(Exercise description): Every line that holds the word "scrape" needs to be copied from the data below.

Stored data

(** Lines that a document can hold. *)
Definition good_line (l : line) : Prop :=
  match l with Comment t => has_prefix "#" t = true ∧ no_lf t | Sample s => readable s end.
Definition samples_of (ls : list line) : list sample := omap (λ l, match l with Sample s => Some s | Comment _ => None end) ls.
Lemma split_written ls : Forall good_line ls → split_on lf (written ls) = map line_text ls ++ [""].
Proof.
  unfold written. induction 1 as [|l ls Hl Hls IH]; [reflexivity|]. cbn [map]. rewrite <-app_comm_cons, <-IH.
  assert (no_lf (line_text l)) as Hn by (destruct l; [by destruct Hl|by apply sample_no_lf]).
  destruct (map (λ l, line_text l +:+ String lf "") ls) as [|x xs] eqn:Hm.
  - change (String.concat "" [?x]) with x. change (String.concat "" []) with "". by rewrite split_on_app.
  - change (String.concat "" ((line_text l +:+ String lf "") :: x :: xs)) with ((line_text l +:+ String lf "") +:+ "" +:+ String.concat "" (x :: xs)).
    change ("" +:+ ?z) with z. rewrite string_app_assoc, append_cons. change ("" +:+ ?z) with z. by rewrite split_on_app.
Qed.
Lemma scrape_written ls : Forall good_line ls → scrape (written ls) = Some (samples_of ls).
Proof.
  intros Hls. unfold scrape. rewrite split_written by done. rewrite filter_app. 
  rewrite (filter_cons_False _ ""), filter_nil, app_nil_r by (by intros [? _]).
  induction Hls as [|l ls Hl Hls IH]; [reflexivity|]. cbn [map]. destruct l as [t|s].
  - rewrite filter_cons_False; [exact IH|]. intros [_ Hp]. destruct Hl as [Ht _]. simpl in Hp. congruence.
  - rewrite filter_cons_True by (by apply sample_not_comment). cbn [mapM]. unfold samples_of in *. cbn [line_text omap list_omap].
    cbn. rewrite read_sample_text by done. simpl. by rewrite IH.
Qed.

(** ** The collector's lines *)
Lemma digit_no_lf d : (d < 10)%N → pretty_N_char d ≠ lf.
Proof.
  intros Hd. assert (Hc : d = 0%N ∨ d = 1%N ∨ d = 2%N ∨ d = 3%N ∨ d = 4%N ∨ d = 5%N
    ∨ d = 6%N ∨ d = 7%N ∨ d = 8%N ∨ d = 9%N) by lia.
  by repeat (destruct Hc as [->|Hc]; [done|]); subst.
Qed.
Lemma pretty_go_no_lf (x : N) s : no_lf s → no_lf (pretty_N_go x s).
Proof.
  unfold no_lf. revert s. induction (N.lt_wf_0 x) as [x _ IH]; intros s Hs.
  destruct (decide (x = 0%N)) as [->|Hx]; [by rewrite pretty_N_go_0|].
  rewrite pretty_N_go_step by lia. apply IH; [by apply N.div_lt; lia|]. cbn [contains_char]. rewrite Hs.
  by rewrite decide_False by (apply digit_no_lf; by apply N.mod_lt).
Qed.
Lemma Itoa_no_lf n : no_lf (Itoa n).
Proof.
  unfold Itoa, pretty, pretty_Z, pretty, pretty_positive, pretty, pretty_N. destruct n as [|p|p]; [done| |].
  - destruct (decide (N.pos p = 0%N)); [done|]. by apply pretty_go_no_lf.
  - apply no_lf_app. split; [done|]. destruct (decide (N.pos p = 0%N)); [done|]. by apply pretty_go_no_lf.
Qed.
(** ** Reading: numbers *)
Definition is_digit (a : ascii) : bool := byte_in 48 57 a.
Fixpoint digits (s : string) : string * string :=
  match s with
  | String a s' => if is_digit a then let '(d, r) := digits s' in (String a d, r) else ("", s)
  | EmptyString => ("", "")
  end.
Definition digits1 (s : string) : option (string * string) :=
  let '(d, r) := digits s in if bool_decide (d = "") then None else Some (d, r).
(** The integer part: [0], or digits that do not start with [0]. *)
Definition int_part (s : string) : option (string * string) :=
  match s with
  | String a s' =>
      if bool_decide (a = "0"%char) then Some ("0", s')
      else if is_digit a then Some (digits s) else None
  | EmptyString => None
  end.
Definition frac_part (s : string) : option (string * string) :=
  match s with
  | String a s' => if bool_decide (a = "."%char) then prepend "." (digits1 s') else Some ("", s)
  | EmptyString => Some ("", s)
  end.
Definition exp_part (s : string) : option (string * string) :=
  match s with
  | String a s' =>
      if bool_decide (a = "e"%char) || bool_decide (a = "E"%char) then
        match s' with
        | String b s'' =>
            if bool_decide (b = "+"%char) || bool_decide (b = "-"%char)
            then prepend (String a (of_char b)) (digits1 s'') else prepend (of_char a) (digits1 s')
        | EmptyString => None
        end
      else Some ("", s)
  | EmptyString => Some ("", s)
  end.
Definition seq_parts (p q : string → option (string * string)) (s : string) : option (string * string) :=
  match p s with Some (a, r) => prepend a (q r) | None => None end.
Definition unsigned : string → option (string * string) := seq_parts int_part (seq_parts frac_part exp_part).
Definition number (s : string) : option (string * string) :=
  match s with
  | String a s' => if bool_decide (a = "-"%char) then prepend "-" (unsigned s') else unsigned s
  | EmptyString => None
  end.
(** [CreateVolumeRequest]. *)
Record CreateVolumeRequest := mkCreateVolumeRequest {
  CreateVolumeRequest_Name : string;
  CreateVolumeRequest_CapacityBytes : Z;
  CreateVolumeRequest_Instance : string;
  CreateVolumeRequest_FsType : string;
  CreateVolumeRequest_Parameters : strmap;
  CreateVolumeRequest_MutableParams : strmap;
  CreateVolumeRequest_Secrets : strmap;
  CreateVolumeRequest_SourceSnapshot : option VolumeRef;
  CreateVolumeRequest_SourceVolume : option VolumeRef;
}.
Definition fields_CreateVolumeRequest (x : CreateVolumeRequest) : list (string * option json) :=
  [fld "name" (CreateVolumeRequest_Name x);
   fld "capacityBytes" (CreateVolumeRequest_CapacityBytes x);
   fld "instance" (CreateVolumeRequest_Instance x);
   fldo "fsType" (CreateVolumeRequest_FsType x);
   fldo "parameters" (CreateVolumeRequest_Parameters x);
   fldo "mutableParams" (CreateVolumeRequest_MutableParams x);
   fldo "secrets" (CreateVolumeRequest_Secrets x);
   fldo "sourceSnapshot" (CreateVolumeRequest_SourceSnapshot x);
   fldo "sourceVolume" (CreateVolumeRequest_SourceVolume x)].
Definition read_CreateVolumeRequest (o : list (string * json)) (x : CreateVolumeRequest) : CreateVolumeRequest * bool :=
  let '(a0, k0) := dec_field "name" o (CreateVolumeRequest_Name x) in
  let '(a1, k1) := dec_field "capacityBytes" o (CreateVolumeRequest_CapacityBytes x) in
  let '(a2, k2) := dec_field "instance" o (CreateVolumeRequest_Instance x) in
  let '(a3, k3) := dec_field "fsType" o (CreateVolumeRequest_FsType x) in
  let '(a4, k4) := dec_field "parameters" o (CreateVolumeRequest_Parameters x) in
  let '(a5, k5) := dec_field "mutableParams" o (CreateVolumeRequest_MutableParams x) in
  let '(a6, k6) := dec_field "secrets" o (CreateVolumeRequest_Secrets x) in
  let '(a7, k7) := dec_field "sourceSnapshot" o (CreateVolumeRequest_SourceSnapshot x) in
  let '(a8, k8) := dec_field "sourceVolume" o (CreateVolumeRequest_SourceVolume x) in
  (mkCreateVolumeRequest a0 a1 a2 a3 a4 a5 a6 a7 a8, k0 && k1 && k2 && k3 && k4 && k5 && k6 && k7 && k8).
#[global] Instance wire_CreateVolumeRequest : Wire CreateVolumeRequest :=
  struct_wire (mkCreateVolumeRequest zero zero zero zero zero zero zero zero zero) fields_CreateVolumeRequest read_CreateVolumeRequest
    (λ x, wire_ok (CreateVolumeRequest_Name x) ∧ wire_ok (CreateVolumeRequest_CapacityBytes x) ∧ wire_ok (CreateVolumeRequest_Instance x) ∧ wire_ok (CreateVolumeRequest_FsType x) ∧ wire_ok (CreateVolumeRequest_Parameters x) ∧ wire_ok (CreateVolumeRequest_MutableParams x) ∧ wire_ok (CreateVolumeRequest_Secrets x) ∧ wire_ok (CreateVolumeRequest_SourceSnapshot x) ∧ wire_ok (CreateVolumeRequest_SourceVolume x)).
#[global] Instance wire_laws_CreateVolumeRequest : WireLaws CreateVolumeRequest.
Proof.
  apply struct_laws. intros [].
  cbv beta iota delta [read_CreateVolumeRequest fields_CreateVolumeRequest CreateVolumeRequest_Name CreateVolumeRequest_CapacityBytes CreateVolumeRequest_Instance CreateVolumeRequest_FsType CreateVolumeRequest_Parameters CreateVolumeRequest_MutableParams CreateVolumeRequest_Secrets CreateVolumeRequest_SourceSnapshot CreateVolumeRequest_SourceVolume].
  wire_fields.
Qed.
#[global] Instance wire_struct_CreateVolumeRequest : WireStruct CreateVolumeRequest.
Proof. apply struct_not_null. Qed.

(Answer):
Lemma scrape_written ls : Forall good_line ls → scrape (written ls) = Some (samples_of ls).
  intros Hls. unfold scrape. rewrite split_written by done. rewrite filter_app. 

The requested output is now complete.